Figure 10. εelec, εion and εtot plotted against Egap for all the organic and organometallic polymers (as well as a few non-polymeric crystals, denoted by ‘NP’) studied computationally so far.

Clearly, much more favorable combinations of high dielectric constant and large bandgap could be attained with the Sn-ester based polymers as compared to purely organic polymers, and inserting metal based units in the polymer backbone is definitely the way to go. This led to the computational study of a number of other metal containing polymers, such as Ti, Zn and Cd, in similar polymer repeat units and coordination environments as the Sn-esters.

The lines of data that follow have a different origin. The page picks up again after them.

(** * Accounts and transactions of the blockchain database package

    A shallow embedding of [foundation/blockchain/database]: the account
    identifier codec ([ToAccountID], [PublicKeyToAccountID], [IsAccountID]
    and its helpers) and the transaction model ([NewTx], [Tx.Sign],
    [SignedTx.Validate]).

    Go strings are byte sequences: they are modelled by [string], whose
    characters are the 8-bit [ascii].  Indexing and slicing a Go string
    panic out of range; the embedding keeps that visible in the [go]
    monad below, so that "returns without failing" is a theorem and not
    an artefact of the encoding. *)

From Stdlib Require Import Bool Arith NArith ZArith List Ascii String Lia.
From Stdlib Require Import DecimalString DecimalN DecimalPos.
Import ListNotations.

Local Open Scope string_scope.
Local Open Scope bool_scope.

(** ** Go evaluation: a result or a run-time panic *)

Inductive panic : Type :=
| IndexOutOfRange (index len : nat)
| SliceBoundsOutOfRange (low len : nat).

Inductive go (A : Type) : Type :=
| Done (a : A)
| Panics (p : panic).

Arguments Done {A} a.
Arguments Panics {A} p.

Definition bind {A B : Type} (m : go A) (k : A -> go B) : go B :=
  match m with
  | Done a => k a
  | Panics p => Panics p
  end.

Declare Scope go_scope.
Delimit Scope go_scope with go.
Notation "x <- m ;; k" := (bind m (fun x => k))
  (at level 61, m at next level, right associativity) : go_scope.

(** Go's [&&] and [||] evaluate their right operand only when the left one
    does not decide the result. *)
Definition and_then (l r : go bool) : go bool :=
  bind l (fun b => if b then r else Done false).

Definition or_else (l r : go bool) : go bool :=
  bind l (fun b => if b then Done true else r).

Notation "l &&& r" := (and_then l r) (at level 40, left associativity) : go_scope.
Notation "l ||| r" := (or_else l r) (at level 50, left associativity) : go_scope.
(** X4.  After a removal no entry carries the identifier, a second removal
    changes nothing, and the sequence is shorter by the number of entries
    that carried it; on experience and on education. *)
Theorem remove_clears_identifier (content : ResumeContent) (id : string) :
  absent id (experience (removeExperience id content)) ∧
  removeExperience id (removeExperience id content)
    = removeExperience id content ∧
  (length (experience (removeExperience id content))
   + length (filter (has_id id) (experience content))
   = length (experience content))%nat ∧
  absent id (education (removeEducation id content)) ∧
  removeEducation id (removeEducation id content)
    = removeEducation id content ∧
  (length (education (removeEducation id content))
   + length (filter (has_id id) (education content))
   = length (education content))%nat.
Proof.
  assert (∀ l : list Entry, absent id (filter (λ e, ¬ has_id id e) l)) as Habs.
  { intros l. apply Forall_forall. intros e He.
    by apply list_elem_of_filter in He as [Hne _]. }
  assert (∀ l : list Entry,
            (length (filter (λ e, ¬ has_id id e) l)
             + length (filter (has_id id) l) = length l)%nat) as Hlen.
  { intros l. rewrite <- length_app. apply Permutation_length.
    etransitivity; [apply Permutation_app_comm|].
    apply (filter_app_complement (has_id id)). }
  split_and!.
  - apply Habs.
  - apply content_eq; try done. simpl. apply drop_absent, Habs.
  - apply Hlen.
  - apply Habs.
  - apply content_eq; try done. simpl. apply drop_absent, Habs.
  - apply Hlen.
Qed.

(** X5.  The add/remove law on education: appending an education entry
    under a fresh identifier and removing it by that identifier gives the
    content from before. *)
Theorem add_then_remove_education (content : ResumeContent) (uuid : string) :
  absent uuid (education content) →
  removeEducation uuid (addEducation uuid content) = content.
Proof.
  intros Hfresh. apply content_eq; try done. simpl.
  apply append_then_drop; [apply newEdu_has_id | done].
Qed.

Lemma add_then_remove_education_witness :
  removeEducation "s-2" (addEducation "s-2" sample_content) = sample_content.
Proof.
  apply (add_then_remove_education sample_content "s-2").
  unfold absent, sample_content; simpl.
  repeat constructor; unfold has_id; vm_compute; discriminate.
Defined.

(** X6.  The add/remove law on skills: [addSkill] puts an empty skill at
    the end, and removing the last position gives the content from
    before. *)
Theorem add_then_remove_skill (content : ResumeContent) :
  skills (addSkill content) !! length (skills content) = Some "" ∧
  removeSkill (length (skills content)) (addSkill content) = content.
Proof.
  split.
  - simpl. by rewrite lookup_app_r, Nat.sub_diag.
  - apply content_eq; try done.
    rewrite removeSkill_delete. simpl.
    by rewrite (delete_middle (skills content) [] ""), app_nil_r.
Qed.
(** * Order-book market simulator: a shallow embedding of [main.c]

    The engine of [main.c] keeps its whole state in global variables: a pool
    of [limitOrder] records, a stack of free records, one singly-linked list
    of resting orders per price, the bid and the ask, the list of the user's
    resting orders and the user's ledger.  The embedding gathers these
    globals in one record, [state], and turns every C function into a
    function from states to outcomes.

    - Pointers into the pool are slot numbers ([nat]); [NULL] is [None].
    - [u32], [u64] and [int] values are integers of [Z] with the wrap-around
      written out ([u32], [u64], [i32] below).
    - [exit(1)], an access outside an array and a loop that would not
      terminate are the faults of the type [outcome].
    - The floating-point arithmetic of [rd] and [rl] is outside the model:
      every random draw of the engine is an input of the step that consumes
      it.  [setSeed] and [random] are modelled on their own, and so are the
      functions that write the text of the display and the editing keys. *)

From Stdlib Require Import ZArith List Bool Lia Arith Sorted.
Import ListNotations.
Local Open Scope Z_scope.

(** ** Machine integers *)

Definition u32 (z : Z) : Z := z mod 2 ^ 32.
Definition u64 (z : Z) : Z := z mod 2 ^ 64.
(** The value of a 32-bit [int] after a wrapping conversion. *)
Definition i32 (z : Z) : Z := (z + 2 ^ 31) mod 2 ^ 32 - 2 ^ 31.

Definition UINT_MAX : Z := 2 ^ 32 - 1.
Definition ULLONG_MAX : Z := 2 ^ 64 - 1.

(** ** Constants and settings of [main.c] *)

Definition NUM_PRICES : Z := 100000.
Definition MAX_NUM_USER_LIMIT_ORDERS : nat := 100.

Definition averageMarketOrderSize : Z := 8.
Definition frameLengthNS : Z := 100000000.
Definition initialBidMin : Z := 500.
Definition initialBidMax : Z := 500.
Definition initialSpreadMin : Z := 1.
Definition initialSpreadMax : Z := 1.
Definition realisticUserMarketOrders : bool := true.

(** ** Faults *)

Inductive fault : Type :=
| PoolExhausted        (* "Ran out of free limit orders available for use." *)
| BuySideExhausted     (* "Deleted all limit buy orders." / "Filled all buy limit orders ..." *)
| SellSideExhausted    (* "Deleted all limit sell orders." / "Filled all sell limit orders ..." *)
| OutOfBounds          (* an array indexed outside its bounds *)
| OutOfFuel.           (* a pointer loop that did not reach NULL *)

Inductive outcome (A : Type) : Type :=
| Ok (a : A)
| Fault (f : fault).
Arguments Ok {A} a.
Arguments Fault {A} f.

Definition bind {A B : Type} (x : outcome A) (k : A -> outcome B) : outcome B :=
  match x with
  | Ok a => k a
  | Fault f => Fault f
  end.

Notation "x <- e1 ;; e2" := (bind e1 (fun x => e2))
  (at level 61, e1 at next level, right associativity).
Notation "' pat <- e1 ;; e2" := (bind e1 (fun x => match x with pat => e2 end))
  (at level 61, pat pattern, e1 at next level, right associativity).
(** * Todo-App: the persistence layer (lib/pg-persistence.js, lib/db-query.js)

    A shallow embedding of the PostgreSQL-backed persistence service of the
    Todo application and of the query executor it is built on.

    - The relational store is a record of tables (lists of rows); every SQL
      statement the service issues is a constructor of [Statement] whose
      meaning is given by [run_statement].
    - Asynchronous code is written in a state-and-exception monad over
      [World]: the store, the number of open connections, the console and
      a plan of environment faults.  A rejected promise keeps the effects
      performed before the rejection, as in JavaScript. *)

From Stdlib Require Import String Ascii List Bool ZArith NArith Arith Lia.
From Stdlib Require Import Sorting.Sorted Sorting.Permutation.
Import ListNotations.

Set Implicit Arguments.

Local Open Scope string_scope.
Local Open Scope list_scope.

(* ================================================================== *)
(** ** Strings: lower(), comparison, RegExp.prototype.test *)
(* ================================================================== *)

Module Str.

The consideration of a variety of different organometallic polymers like this was very illuminating in terms of the combinations of properties obtained, and further highlighted the limitations of purely organic polymers.

Figure 10 shows εelec, εion and εtot plotted against Egap for all the organic and organometallic polymers considered in this work so far [35]. It can be seen that the organometallic polymers simply stand out

in terms of high dielectric constants and large bandgaps, when compared to the purely organic polymers. With all the different kinds of metals used, especially Sn and Zn, there has been a significant increase in εion. For a given band gap, the accessible dielectric constant of the organometallic polymers is, in general, superior to that of the organic materials (within the scope of the adopted initial screening criteria). Although organic polymers are more common and offer definite advantages like being amenable to synthesis and forming films, their dielectric behavior clearly lags behind organometallics, indicating that metals atoms in polymer backbones is certainly the way to go.

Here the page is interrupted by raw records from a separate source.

(** One pass through [loop()]: [millis_now] is what [millis()] counts,
    [command] what the serial listener has available, if anything. *)
Definition loop (millis_now : Z) (command : option string) (st : Sketch)
  : io (list (output F) * Sketch) :=
  let now := wrap32 millis_now in
  let s := match statics st with
           | Some s => s
           | None => mkLoop_statics now false now false
           end in
  polled <- poll_EMA (R_click st) ;;
  let R_click' := snd polled in
  let '(out_command, s) :=
    match command with
    | Some str_cmd =>
        let out := [neo_setPixelColor 0 0 NEO_BRIGHT 0; neo_show] in
        let s := mkLoop_statics (tick s) true now (report s) in
        if String.eqb str_cmd "id?" then
          (out ++ [Serial_println_text "Arduino, Trachea pressure logger"],
           mkLoop_statics (tick s) (flash s) (flash_tick s) false)
        else if String.eqb str_cmd "on" then
          (out, mkLoop_statics (tick s) (flash s) (flash_tick s) true)
        else if String.eqb str_cmd "off" then
          (out, mkLoop_statics (tick s) (flash s) (flash_tick s) false)
        else (out, s)
    | None => ([], s)
    end in
  let '(out_report, s, readings') :=
    if report s && (wrap32 (tick s - now) >=? 1) then
      let s := mkLoop_statics now (flash s) (flash_tick s) (report s) in
      let mA := get_EMA_mA R_click' in
      let bar := mA2bar mA PRESSURE_CALIB in
      ([Serial_print_uint now; Serial_write "009"%char;
        Serial_println_float (bar * Fof_int 1000) 2],
       s, mkReadings (pres_bitval (readings st)) mA bar)
    else ([], s, readings st) in
  let '(out_flash, s) :=
    if flash s && (wrap32 (now - flash_tick s) >=? FLASH_LENGTH) then
      ([neo_setPixelColor 0 0 NEO_DIM 0; neo_show],
       mkLoop_statics (tick s) false (flash_tick s) (report s))
    else ([], s) in
  ret (out_command ++ out_report ++ out_flash,
       mkSketch R_click' readings' (Some s)).

(** The command block of [loop()] on its own: what it prints and shows,
    and the statics it leaves. *)
Definition command_block (now : Z) (command : option string)
           (s : Loop_statics) : list (output F) * Loop_statics :=
  match command with
  | Some str_cmd =>
      let out := [neo_setPixelColor 0 0 NEO_BRIGHT 0; neo_show] in
      if String.eqb str_cmd "id?" then
        (out ++ [Serial_println_text "Arduino, Trachea pressure logger"],
         mkLoop_statics (tick s) true now false)
      else if String.eqb str_cmd "on" then
        (out, mkLoop_statics (tick s) true now true)
      else if String.eqb str_cmd "off" then
        (out, mkLoop_statics (tick s) true now false)
      else (out, mkLoop_statics (tick s) true now (report s))
  | None => ([], s)
  end.

(** A run of the sketch: one pass per element, each with the readings of
    [micros()] and [millis()] and the command available at that pass. *)
Fixpoint run (passes : list (Z * Z * option string)) (st : Sketch)
  : io (list (output F) * Sketch) :=
  match passes with
  | [] => ret ([], st)
  | (micros_now, millis_now, command) :: rest =>
      at_time micros_now ;;;
      r <- loop millis_now command st ;;
      rs <- run rest (snd r) ;;
      ret (fst r ++ fst rs, snd rs)
  end.

End Sketch.

(** The pressures a list of outputs reports. *)
Fixpoint reported {F : Type} (out : list (output F)) : list F :=
  match out with
  | [] => []
  | Serial_println_float v _ :: rest => v :: reported rest
  | _ :: rest => reported rest
  end.
(** X1: what a launch shows.  Over a store where the key is missing, or
    holds the empty text, or holds the text the program wrote for a list,
    the list after mounting is that stored list when the read resolves, and
    the empty list when there is none or the read is rejected.  The load
    logs its error exactly when the read is rejected, and mounting never
    writes the store. *)
Theorem launch_shows_stored_list (r : bool) (p s : outcome bool)
    (store : gmap string string) (stored : option (list Bookmark)) :
  store !! "bookmarks" = JSON.stringify <$> stored
  ∨ (store !! "bookmarks" = Some "" ∧ stored = None) →
  bookmarks (mount r p s store) = (if r then default [] stored else [])
  ∧ (ConsoleError "Failed to load bookmarks."
       ∈ effects (loadBookmarks r (initial store))
     ↔ r = false)
  ∧ storage (mount r p s store) = store.
Proof.
  intros Hstore. rewrite mount_bookmarks, loadBookmarks_effects, storage_mount.
  destruct r.
  - assert (Hcases :
      default [] (store !! "bookmarks" ≫= JSON.parse) = default [] stored
      ∧ match store !! "bookmarks" with
        | Some text =>
          if truthy text then
            match JSON.parse text with
            | Some _ => []
            | None => [ConsoleError "Failed to load bookmarks."]
            end
          else []
        | None => []
        end = []).
    { destruct Hstore as [->|[-> ->]]; [|now split].
      destruct stored as [bs|]; [|now split].
      cbn -[JSON.parse JSON.stringify].
      now rewrite stringify_truthy, JSONFacts.parse_stringify. }
    destruct Hcases as [-> ->]. split; [reflexivity |].
    split; [|reflexivity]. split; [|discriminate].
    intros Hin. now apply elem_of_nil in Hin.
  - split; [reflexivity |]. split; [|reflexivity].
    split; [reflexivity | intros _; apply list_elem_of_here].
Qed.

Lemma launch_shows_stored_list_witness :
  bookmarks (mount true (Resolved true) Rejected (storage same_reading_session))
    = default [] (Some (bookmarks same_reading_session))
  ∧ (ConsoleError "Failed to load bookmarks."
       ∈ effects (loadBookmarks true (initial (storage same_reading_session)))
     ↔ true = false)
  ∧ storage (mount true (Resolved true) Rejected (storage same_reading_session))
    = storage same_reading_session.
Proof.
  apply (launch_shows_stored_list true (Resolved true) Rejected
           (storage same_reading_session)
           (Some (bookmarks same_reading_session))).
  left. vm_compute. reflexivity.
Defined.

Lemma loadBookmarks_cells (r : bool) (st : State) :
  hasPermission (loadBookmarks r st) = hasPermission st
  ∧ isServiceRunning (loadBookmarks r st) = isServiceRunning st
  ∧ modalVisible (loadBookmarks r st) = modalVisible st
  ∧ currentNote (loadBookmarks r st) = currentNote st
  ∧ context (loadBookmarks r st) = context st.
Proof.
  unfold loadBookmarks, AsyncStorage.getItem.
  destruct r; [|now repeat split].
  destruct (storage st !! "bookmarks") as [text|]; [|now repeat split].
  destruct (truthy text); [|now repeat split].
  now destruct (JSON.parse text).
Qed.

Lemma checkStatus_dialog (p s : outcome bool) (st : State) :
  modalVisible (checkStatus p s st) = modalVisible st
  ∧ currentNote (checkStatus p s st) = currentNote st
  ∧ context (checkStatus p s st) = context st.
Proof. destruct p as [[]|], s as [?|]; now repeat split. Qed.

Lemma mount_dialog (r : bool) (p s : outcome bool) (store : gmap string string) :
  modalVisible (mount r p s store) = false
  ∧ currentNote (mount r p s store) = ""
  ∧ context (mount r p s store) = None.
Proof.
  unfold mount.
  destruct (checkStatus_dialog p s (loadBookmarks r (initial store)))
    as (-> & -> & ->).
  destruct (loadBookmarks_cells r (initial store)) as (_ & _ & -> & -> & ->).
  now repeat split.
Qed.

Lemma checkStatus_issued (p s : outcome bool) (st : State) :
  issued st (checkStatus p s st) =
  match p with
  | Rejected =>
    [CallNative HasOverlayPermission; ConsoleError "Failed to check status."]
  | Resolved false => [CallNative HasOverlayPermission]
  | Resolved true =>
    match s with
    | Resolved _ =>
      [CallNative HasOverlayPermission; CallNative IsServiceRunning]
    | Rejected =>
      [CallNative HasOverlayPermission; CallNative IsServiceRunning;
       ConsoleError "Failed to check status."]
    end
  end.
Proof. destruct p as [[]|], s as [?|]; now issued_effects. Qed.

4.3 Learning from organic polymers data

While we can use the high-throughput generated data to obtain useful `lead candidates' with desired properties, a natural question is whether we can understand the origins of the attractive behavior in polymers, and harness this understanding to search for other suitable options. Within the context of organic polymeric materials described in Section 4.1, the origins should be traceable to the identities of the chemical building blocks. If the polymers can be numerically represented- or fingerprinted- on the basis of their constituent building blocks, correlations can be established between the fingerprints (or parts of it) and the properties [32,33]. The key requirements are that the fingerprints should be intuitive, easily computable, invariant with respect to translations and rotations of the polymer or permutations of like atoms or motifs, and generalizable to all cases within the chemical subspace.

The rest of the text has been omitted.